* _The records_
####################
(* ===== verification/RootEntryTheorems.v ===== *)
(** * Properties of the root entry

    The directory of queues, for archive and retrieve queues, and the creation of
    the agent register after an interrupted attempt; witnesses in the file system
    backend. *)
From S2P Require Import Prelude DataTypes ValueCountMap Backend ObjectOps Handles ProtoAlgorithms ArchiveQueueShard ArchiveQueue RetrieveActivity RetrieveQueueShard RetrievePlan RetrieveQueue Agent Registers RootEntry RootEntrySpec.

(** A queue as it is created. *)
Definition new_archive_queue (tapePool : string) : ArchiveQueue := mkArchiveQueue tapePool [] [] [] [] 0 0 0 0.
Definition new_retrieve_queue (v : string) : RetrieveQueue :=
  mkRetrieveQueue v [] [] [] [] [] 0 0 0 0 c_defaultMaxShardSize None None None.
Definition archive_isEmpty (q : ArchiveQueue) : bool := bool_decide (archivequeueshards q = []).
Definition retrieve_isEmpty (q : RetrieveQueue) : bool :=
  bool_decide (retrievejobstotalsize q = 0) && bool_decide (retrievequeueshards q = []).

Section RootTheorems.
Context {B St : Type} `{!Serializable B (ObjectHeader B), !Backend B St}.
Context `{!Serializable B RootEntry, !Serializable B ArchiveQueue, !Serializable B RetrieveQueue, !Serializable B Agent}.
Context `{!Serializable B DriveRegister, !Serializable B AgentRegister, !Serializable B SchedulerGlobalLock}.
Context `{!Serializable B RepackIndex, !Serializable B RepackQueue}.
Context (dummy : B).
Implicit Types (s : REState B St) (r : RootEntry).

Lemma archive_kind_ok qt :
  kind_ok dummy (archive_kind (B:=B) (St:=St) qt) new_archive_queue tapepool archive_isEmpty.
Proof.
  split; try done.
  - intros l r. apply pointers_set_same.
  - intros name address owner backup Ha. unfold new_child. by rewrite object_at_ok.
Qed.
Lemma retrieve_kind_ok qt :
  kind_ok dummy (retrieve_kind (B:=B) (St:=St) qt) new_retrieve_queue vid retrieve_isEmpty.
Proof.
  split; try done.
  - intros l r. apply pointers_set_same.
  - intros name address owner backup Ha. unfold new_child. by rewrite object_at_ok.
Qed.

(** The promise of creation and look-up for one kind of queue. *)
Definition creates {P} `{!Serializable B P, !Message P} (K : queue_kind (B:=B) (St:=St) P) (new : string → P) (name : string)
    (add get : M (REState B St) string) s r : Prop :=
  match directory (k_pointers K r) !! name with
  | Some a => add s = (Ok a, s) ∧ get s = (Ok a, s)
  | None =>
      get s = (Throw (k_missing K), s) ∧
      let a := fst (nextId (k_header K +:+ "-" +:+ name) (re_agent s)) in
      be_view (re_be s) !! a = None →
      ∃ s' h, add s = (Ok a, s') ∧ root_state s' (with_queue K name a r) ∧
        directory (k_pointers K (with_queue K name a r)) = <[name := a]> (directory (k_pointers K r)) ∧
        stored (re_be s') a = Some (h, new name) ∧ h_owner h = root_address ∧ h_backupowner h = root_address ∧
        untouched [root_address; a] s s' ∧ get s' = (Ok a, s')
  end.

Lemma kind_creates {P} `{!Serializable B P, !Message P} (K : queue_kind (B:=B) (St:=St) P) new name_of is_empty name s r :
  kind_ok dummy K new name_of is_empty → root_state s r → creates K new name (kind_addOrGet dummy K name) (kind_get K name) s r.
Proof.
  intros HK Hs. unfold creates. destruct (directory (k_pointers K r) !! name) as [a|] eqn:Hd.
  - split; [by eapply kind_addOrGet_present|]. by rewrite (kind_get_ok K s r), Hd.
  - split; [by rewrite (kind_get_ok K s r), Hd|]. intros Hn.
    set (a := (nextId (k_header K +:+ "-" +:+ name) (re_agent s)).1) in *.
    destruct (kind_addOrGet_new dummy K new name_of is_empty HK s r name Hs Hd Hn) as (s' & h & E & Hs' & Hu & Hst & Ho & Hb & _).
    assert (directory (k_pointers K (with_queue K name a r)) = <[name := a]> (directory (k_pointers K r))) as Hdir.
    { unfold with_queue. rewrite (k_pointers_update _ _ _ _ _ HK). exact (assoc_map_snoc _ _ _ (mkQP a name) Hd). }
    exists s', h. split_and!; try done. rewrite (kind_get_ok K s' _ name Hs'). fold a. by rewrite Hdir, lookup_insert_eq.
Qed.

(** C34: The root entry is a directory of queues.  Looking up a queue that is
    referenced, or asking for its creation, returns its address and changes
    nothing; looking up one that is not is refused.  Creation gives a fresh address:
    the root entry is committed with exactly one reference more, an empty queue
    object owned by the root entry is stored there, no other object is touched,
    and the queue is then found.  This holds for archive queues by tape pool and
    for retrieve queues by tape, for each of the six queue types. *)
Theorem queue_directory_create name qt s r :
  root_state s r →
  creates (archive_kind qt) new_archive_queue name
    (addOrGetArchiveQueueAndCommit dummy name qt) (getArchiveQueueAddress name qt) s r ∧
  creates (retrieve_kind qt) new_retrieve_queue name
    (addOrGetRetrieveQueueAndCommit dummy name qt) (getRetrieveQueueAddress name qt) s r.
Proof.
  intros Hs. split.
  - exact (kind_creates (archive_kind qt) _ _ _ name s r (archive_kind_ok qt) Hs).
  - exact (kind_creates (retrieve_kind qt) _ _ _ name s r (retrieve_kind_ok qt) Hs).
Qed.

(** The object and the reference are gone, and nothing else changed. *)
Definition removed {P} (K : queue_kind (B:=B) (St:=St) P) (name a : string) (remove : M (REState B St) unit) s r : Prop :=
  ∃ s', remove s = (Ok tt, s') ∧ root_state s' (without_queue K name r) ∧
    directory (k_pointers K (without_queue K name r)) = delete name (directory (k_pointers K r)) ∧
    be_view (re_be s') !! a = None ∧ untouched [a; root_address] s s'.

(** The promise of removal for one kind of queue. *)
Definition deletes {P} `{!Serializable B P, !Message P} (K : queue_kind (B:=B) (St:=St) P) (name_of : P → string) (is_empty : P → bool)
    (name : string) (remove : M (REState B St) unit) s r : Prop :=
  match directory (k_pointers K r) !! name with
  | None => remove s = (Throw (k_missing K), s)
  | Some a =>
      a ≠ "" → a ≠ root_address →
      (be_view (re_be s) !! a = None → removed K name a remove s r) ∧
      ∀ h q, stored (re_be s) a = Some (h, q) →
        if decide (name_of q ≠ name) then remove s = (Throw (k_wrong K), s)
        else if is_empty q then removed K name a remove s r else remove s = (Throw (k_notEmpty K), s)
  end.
####################
* _What you will do_
Wherever a line in the data above contains the word "Throw", copy that line.

* _Answer space_
      get s = (Throw (k_missing K), s) ∧
  | None => remove s = (Throw (k_missing K), s)
        if decide (name_of q ≠ name) then remove s = (Throw (k_wrong K), s)
        else if is_empty q then removed K name a remove s r else remove s = (Throw (k_notEmpty K), s)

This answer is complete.